*RECORD EXCERPTS*
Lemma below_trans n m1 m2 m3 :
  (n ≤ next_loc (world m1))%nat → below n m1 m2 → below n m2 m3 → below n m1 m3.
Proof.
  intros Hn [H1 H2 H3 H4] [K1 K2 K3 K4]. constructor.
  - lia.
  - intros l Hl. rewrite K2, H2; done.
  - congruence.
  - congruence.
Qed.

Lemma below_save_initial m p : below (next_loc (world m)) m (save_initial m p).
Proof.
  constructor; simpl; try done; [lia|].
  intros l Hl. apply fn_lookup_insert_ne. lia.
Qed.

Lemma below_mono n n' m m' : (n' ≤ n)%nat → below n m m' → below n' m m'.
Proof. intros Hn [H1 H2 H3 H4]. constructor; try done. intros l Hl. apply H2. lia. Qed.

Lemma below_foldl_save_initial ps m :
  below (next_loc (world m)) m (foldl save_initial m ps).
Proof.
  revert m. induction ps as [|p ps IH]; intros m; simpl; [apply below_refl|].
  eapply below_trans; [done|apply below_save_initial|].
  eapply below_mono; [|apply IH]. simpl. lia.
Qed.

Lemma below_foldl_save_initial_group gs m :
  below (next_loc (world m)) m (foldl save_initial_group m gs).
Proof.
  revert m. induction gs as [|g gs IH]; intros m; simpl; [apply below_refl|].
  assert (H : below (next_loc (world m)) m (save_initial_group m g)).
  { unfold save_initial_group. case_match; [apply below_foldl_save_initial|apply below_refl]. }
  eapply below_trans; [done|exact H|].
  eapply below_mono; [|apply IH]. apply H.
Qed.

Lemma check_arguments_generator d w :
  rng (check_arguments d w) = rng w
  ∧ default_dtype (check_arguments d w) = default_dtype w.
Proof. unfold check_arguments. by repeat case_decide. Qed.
---
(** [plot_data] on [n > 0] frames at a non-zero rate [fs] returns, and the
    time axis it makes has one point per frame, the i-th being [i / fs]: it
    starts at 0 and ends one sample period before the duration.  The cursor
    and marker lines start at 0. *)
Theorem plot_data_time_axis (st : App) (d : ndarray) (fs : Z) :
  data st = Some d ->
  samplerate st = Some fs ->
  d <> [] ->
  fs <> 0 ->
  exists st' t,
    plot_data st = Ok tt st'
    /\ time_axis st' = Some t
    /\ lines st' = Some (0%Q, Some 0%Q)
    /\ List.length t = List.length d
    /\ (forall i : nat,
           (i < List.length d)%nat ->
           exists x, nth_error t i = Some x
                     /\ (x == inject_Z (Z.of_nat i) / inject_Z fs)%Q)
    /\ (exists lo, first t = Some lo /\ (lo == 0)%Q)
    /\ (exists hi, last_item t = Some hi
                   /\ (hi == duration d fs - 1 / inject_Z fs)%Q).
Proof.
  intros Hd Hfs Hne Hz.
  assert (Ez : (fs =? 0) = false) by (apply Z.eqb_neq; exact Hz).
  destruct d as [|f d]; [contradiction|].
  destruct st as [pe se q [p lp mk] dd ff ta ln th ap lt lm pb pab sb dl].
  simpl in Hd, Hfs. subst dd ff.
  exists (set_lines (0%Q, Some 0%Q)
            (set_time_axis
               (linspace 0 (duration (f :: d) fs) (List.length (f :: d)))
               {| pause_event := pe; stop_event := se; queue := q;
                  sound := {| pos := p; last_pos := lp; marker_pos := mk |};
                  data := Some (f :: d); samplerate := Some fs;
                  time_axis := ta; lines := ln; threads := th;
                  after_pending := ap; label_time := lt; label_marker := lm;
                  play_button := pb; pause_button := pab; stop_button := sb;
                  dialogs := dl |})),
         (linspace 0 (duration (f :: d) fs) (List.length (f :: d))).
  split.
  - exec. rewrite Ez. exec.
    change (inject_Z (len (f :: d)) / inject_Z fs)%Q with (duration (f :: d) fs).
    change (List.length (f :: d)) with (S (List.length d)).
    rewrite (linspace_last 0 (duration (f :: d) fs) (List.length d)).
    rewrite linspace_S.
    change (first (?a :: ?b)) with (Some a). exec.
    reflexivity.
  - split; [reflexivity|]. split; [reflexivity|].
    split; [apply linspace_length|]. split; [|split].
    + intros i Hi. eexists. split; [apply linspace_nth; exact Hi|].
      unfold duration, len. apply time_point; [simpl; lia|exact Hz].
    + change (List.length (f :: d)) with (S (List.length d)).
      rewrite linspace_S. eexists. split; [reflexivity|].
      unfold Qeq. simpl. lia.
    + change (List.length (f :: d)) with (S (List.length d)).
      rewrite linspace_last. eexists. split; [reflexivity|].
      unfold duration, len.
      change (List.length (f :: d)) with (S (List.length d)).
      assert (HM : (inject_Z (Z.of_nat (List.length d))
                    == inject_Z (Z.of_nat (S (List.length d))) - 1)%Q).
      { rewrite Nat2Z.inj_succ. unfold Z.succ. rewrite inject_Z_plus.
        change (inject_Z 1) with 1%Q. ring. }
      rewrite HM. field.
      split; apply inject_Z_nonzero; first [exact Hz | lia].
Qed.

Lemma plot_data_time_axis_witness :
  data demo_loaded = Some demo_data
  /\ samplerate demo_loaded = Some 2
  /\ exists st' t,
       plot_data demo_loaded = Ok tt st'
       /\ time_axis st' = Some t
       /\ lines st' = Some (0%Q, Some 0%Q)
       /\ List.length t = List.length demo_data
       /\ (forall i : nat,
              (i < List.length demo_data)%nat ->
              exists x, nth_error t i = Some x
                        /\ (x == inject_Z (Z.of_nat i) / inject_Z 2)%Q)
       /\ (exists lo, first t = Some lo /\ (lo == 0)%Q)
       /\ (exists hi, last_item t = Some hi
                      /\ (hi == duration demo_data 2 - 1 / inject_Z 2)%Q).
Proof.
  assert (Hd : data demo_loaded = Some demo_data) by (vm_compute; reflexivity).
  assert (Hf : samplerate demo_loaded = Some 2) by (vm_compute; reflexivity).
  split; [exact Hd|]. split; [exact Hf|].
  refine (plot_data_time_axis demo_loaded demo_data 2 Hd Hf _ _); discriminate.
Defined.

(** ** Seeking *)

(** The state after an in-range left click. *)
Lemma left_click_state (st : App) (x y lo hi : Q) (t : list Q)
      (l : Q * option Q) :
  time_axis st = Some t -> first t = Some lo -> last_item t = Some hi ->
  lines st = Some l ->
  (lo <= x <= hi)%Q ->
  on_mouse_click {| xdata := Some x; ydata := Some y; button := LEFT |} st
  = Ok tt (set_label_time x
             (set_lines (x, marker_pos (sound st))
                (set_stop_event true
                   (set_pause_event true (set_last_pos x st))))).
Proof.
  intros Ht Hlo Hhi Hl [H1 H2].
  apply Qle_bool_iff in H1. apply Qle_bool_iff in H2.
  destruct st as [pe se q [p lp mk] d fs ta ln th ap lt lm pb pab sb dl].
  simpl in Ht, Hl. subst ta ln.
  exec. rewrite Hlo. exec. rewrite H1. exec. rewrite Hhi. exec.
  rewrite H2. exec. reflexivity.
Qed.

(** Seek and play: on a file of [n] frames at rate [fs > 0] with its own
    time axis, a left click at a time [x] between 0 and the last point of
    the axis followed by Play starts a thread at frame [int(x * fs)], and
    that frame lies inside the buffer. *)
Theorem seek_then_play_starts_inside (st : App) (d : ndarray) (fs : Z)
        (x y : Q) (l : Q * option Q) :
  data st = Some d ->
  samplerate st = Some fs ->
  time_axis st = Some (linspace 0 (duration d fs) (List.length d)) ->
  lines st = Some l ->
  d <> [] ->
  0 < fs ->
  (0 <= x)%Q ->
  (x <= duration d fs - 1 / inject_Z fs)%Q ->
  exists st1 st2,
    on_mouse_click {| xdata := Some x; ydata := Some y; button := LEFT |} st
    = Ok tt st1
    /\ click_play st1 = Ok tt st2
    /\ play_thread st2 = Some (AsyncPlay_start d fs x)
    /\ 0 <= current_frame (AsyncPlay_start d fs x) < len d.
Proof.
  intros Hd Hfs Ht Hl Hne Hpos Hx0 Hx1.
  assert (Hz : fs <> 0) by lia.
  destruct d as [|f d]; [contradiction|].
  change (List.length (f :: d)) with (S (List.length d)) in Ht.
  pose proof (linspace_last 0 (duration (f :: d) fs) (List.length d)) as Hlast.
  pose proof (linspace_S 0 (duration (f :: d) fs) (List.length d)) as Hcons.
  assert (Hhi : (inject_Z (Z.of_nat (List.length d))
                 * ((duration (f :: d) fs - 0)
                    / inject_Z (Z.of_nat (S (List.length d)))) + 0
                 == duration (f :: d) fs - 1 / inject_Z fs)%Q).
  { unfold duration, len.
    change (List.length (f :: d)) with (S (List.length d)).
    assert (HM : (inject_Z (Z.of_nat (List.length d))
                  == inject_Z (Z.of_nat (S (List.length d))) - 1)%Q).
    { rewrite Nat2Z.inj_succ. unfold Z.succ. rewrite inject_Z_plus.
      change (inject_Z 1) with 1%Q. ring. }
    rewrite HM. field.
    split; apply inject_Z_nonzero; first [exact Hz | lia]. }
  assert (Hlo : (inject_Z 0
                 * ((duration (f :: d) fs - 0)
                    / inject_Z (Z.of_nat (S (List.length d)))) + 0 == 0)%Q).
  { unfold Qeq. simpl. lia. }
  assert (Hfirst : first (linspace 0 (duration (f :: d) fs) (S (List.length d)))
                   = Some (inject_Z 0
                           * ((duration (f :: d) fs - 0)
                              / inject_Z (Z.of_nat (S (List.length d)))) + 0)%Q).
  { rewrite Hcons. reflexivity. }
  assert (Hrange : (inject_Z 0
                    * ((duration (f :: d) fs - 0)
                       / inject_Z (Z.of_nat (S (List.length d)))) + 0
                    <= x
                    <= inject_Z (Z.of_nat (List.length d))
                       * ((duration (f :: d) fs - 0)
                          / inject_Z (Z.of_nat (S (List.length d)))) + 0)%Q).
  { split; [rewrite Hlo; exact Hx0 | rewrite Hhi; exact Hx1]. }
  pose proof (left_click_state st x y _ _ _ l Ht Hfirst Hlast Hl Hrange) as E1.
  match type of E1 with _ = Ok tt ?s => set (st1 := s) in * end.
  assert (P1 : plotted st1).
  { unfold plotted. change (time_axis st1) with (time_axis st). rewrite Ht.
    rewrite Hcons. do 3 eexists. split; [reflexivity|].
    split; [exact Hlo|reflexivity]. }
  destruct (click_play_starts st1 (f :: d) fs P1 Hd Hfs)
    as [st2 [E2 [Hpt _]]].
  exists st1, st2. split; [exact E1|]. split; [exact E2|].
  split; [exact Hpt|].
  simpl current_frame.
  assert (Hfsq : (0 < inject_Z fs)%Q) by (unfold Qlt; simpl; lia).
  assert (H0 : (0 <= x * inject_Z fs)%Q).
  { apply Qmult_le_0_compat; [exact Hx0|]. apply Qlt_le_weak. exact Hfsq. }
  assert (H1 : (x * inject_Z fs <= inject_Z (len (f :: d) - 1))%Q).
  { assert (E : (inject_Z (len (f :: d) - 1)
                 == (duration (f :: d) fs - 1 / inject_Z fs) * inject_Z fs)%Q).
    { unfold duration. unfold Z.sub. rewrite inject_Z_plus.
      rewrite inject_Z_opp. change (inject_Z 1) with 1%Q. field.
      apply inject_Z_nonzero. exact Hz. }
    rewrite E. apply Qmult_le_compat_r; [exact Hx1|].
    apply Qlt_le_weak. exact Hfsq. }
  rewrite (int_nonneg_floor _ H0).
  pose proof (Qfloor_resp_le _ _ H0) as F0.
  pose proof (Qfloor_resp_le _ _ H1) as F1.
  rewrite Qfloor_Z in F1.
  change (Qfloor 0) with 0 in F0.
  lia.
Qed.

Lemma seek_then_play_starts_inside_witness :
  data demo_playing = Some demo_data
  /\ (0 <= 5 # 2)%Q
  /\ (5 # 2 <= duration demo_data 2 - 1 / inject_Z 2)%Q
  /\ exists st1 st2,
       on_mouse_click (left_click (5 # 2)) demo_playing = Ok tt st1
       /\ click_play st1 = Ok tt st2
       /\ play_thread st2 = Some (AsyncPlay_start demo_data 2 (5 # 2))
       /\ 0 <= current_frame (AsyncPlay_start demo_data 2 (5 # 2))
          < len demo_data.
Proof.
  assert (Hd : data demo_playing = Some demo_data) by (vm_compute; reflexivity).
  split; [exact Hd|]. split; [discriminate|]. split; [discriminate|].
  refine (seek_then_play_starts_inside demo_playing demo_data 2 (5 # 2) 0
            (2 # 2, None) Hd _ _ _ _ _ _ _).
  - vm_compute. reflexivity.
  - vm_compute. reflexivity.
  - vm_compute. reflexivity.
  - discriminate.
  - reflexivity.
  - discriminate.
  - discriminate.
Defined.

*WHAT TO DO*
Could you reproduce, exactly, every line above from the line with "Lemma below_trans n" to the line with "Proof. unfold check_arguments.", and no other line? Both ends count.

*COMPLETED TASK*
Lemma below_trans n m1 m2 m3 :
  (n ≤ next_loc (world m1))%nat → below n m1 m2 → below n m2 m3 → below n m1 m3.
Proof.
  intros Hn [H1 H2 H3 H4] [K1 K2 K3 K4]. constructor.
  - lia.
  - intros l Hl. rewrite K2, H2; done.
  - congruence.
  - congruence.
Qed.

Lemma below_save_initial m p : below (next_loc (world m)) m (save_initial m p).
Proof.
  constructor; simpl; try done; [lia|].
  intros l Hl. apply fn_lookup_insert_ne. lia.
Qed.

Lemma below_mono n n' m m' : (n' ≤ n)%nat → below n m m' → below n' m m'.
Proof. intros Hn [H1 H2 H3 H4]. constructor; try done. intros l Hl. apply H2. lia. Qed.

Lemma below_foldl_save_initial ps m :
  below (next_loc (world m)) m (foldl save_initial m ps).
Proof.
  revert m. induction ps as [|p ps IH]; intros m; simpl; [apply below_refl|].
  eapply below_trans; [done|apply below_save_initial|].
  eapply below_mono; [|apply IH]. simpl. lia.
Qed.

Lemma below_foldl_save_initial_group gs m :
  below (next_loc (world m)) m (foldl save_initial_group m gs).
Proof.
  revert m. induction gs as [|g gs IH]; intros m; simpl; [apply below_refl|].
  assert (H : below (next_loc (world m)) m (save_initial_group m g)).
  { unfold save_initial_group. case_match; [apply below_foldl_save_initial|apply below_refl]. }
  eapply below_trans; [done|exact H|].
  eapply below_mono; [|apply IH]. apply H.
Qed.

Lemma check_arguments_generator d w :
  rng (check_arguments d w) = rng w
  ∧ default_dtype (check_arguments d w) = default_dtype w.
Proof. unfold check_arguments. by repeat case_decide. Qed.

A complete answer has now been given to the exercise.